On September 1, 2018, Orchard was released by the Browns.

===Buffalo Bills===
On September 10, 2018, he was signed by the Buffalo Bills. He was released by the Bills on October 2, 2018.

===Kansas City Chiefs===
On October 10, 2018, Orchard was signed by the Kansas City Chiefs. He was released on November 6, 2018.

===Seattle Seahawks===
On April 4, 2019, Orchard was signed by the Seattle Seahawks. He was released on May 10, 2019.

===Miami Dolphins===
On May 15, 2019, Orchard was signed by the Miami Dolphins. He was released on September 3, 2019.

===Washington Redskins / Football Team (first stint)===
On November 27, 2019, Orchard was signed by the Washington Redskins.
In Week 13 against the Carolina Panthers, Orchard sacked quarterback Kyle Allen once and recovered a fumble forced on Allen by teammate Chris Odom late in the fourth quarter to seal a 29–21 win.

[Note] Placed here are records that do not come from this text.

(** The segment stack of the implementation computes the RFC's string
    rewriting on every rooted path; the result has no dot segment left and is
    a fixed point. *)
Theorem RemoveDotSegments_rfc rest :
  let p := RemoveDotSegments (slash :: rest) in
  p = rfc_remove_dot_segments (slash :: rest) /\ clean_path p /\ RemoveDotSegments p = p.
Proof.
  intros p. split_and!; [apply RemoveDotSegments_rfc_eq|apply RemoveDotSegments_clean|].
  apply RemoveDotSegments_id, RemoveDotSegments_clean.
Qed.

(** An authority that is only a port is accepted, with an empty host, and the
    text printed for it is not a URI. *)
Example empty_host :
  (match ParseUri (lit "http://:80/a") with inr u => inr (u_host u) | inl e => inl e end) = inr [] /\
  (match ParseUri (lit "http://:80/a") with inr u => ParseUri (ToString u) | e => e end)
    = inl (lit "URI has no host").
Proof. by vm_compute. Qed.
Lemma SplitUriReference_ok text p : SplitUriReference text = Some p -> parts_ok p.
Proof.
  unfold SplitUriReference. case_bool_decide; [done|].
  assert ("#"%char ∉ match find "#" text with Some hash => take hash text | None => text end) as Hh
    by apply (StripFragment_In text).
  set (t := match find "#" text with Some hash => take hash text | None => text end) in *.
  assert (exists q h r, match find "?" t with Some question => (drop (S question) t, true, take question t)
      | None => ([], false, t) end = (q, h, r) /\ "#"%char ∉ q /\ (h = false -> q = []) /\ "?"%char ∉ r /\ "#"%char ∉ r)
    as (q & h & r & -> & Q1 & Q2 & R1 & R2).
  { destruct (find "?" t) as [i|] eqn:E.
    - apply find_split in E as [E1 E2]. eexists _, _, _. rewrite E1 in Hh. split_and!; [done| |done|done|]; set_solver.
    - apply find_None in E. eexists _, _, _. split_and!; try done. apply not_elem_of_nil. }
  assert (exists s r', match scheme_end r with Some i => (lower_str (take i r), drop (S i) r) | None => ([], r) end = (s, r')
      /\ "?"%char ∉ r' /\ "#"%char ∉ r') as (s & r' & -> & P1 & P2).
  { destruct (scheme_end r) as [i|]; eexists _, _; (split; [done|]); [|done].
    rewrite <-(take_drop (S i) r), !not_elem_of_app in R1, R2. tauto. }
  clear R1 R2. destruct (starts_with (lit "//") r') eqn:Es.
  - assert ("?"%char ∉ drop 2 r' /\ "#"%char ∉ drop 2 r') as [D1 D2].
    { rewrite <-(take_drop 2 r'), !not_elem_of_app in P1, P2. tauto. }
    destruct (find slash (drop 2 r')) as [i|] eqn:Ef; intros [= <-].
    + pose proof Ef as Ef'. apply find_split in Ef as [E1 E2]. split; cbn [pt_authority pt_path pt_query pt_hasQuery]; try done.
      * apply Forall_forall. intros c Hc. apply authority_char_spec. rewrite E1 in D1, D2. set_solver.
      * rewrite E1 in D1, D2. rewrite !not_elem_of_app in D1, D2. split.
        -- intros Hin. apply D1. rewrite E1 in Hin. apply find_lt in Ef'.
           rewrite drop_app_length' in Hin by (rewrite length_take; lia). done.
        -- intros Hin. apply D2. rewrite E1 in Hin. apply find_lt in Ef'.
           rewrite drop_app_length' in Hin by (rewrite length_take; lia). done.
      * intros _. right. rewrite E1. apply find_lt in Ef'. by rewrite drop_app_length' by (rewrite length_take; lia).
    + apply find_None in Ef. split; cbn [pt_authority pt_path pt_query pt_hasQuery]; try done; [| |by left].
      * apply Forall_forall. intros c Hc. apply authority_char_spec. set_solver.
      * split; apply not_elem_of_nil.
  - intros [= <-]. split; cbn [pt_authority pt_path pt_query pt_hasQuery]; try done.
Qed.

Orchard re-signed with the team on March 25, 2020. He was released on September 5, 2020, and was signed to the practice squad the next day. He was promoted to the active roster on September 29, 2020. He was waived on November 7, 2020.

===Houston Texans===
Orchard was claimed off waivers by the Houston Texans on November 9, 2020. He was waived on December 12, 2020.

===Tennessee Titans===
Orchard was signed by the Tennessee Titans to their practice squad on December 19, 2020. He was signed to a futures contract on January 11, 2021. On May 10, 2021, Orchard was released by Tennessee.

===Minnesota Vikings===
On November 4, 2021, Orchard was signed to the Minnesota Vikings practice squad. He was released on November 19.

===Green Bay Packers===
On November 25, 2021, Orchard was signed to the Green Bay Packers practice squad.

===Washington Football Team (second stint)===
The Washington Football Team signed Orchard off the Packers' practice squad on December 14, 2021.

==Personal life==
Orchard legally changed his name from Napa'a Lilo Fakahafua to Nathaniel Fakahafua Orchard in honor of his adopted family. He is married to Maegan Webber Orchard and has a daughter named Katherine Mae Orchard (named after his mother Katherine), a daughter named Charlotte Orchard and a son, Bo Webber Orchard.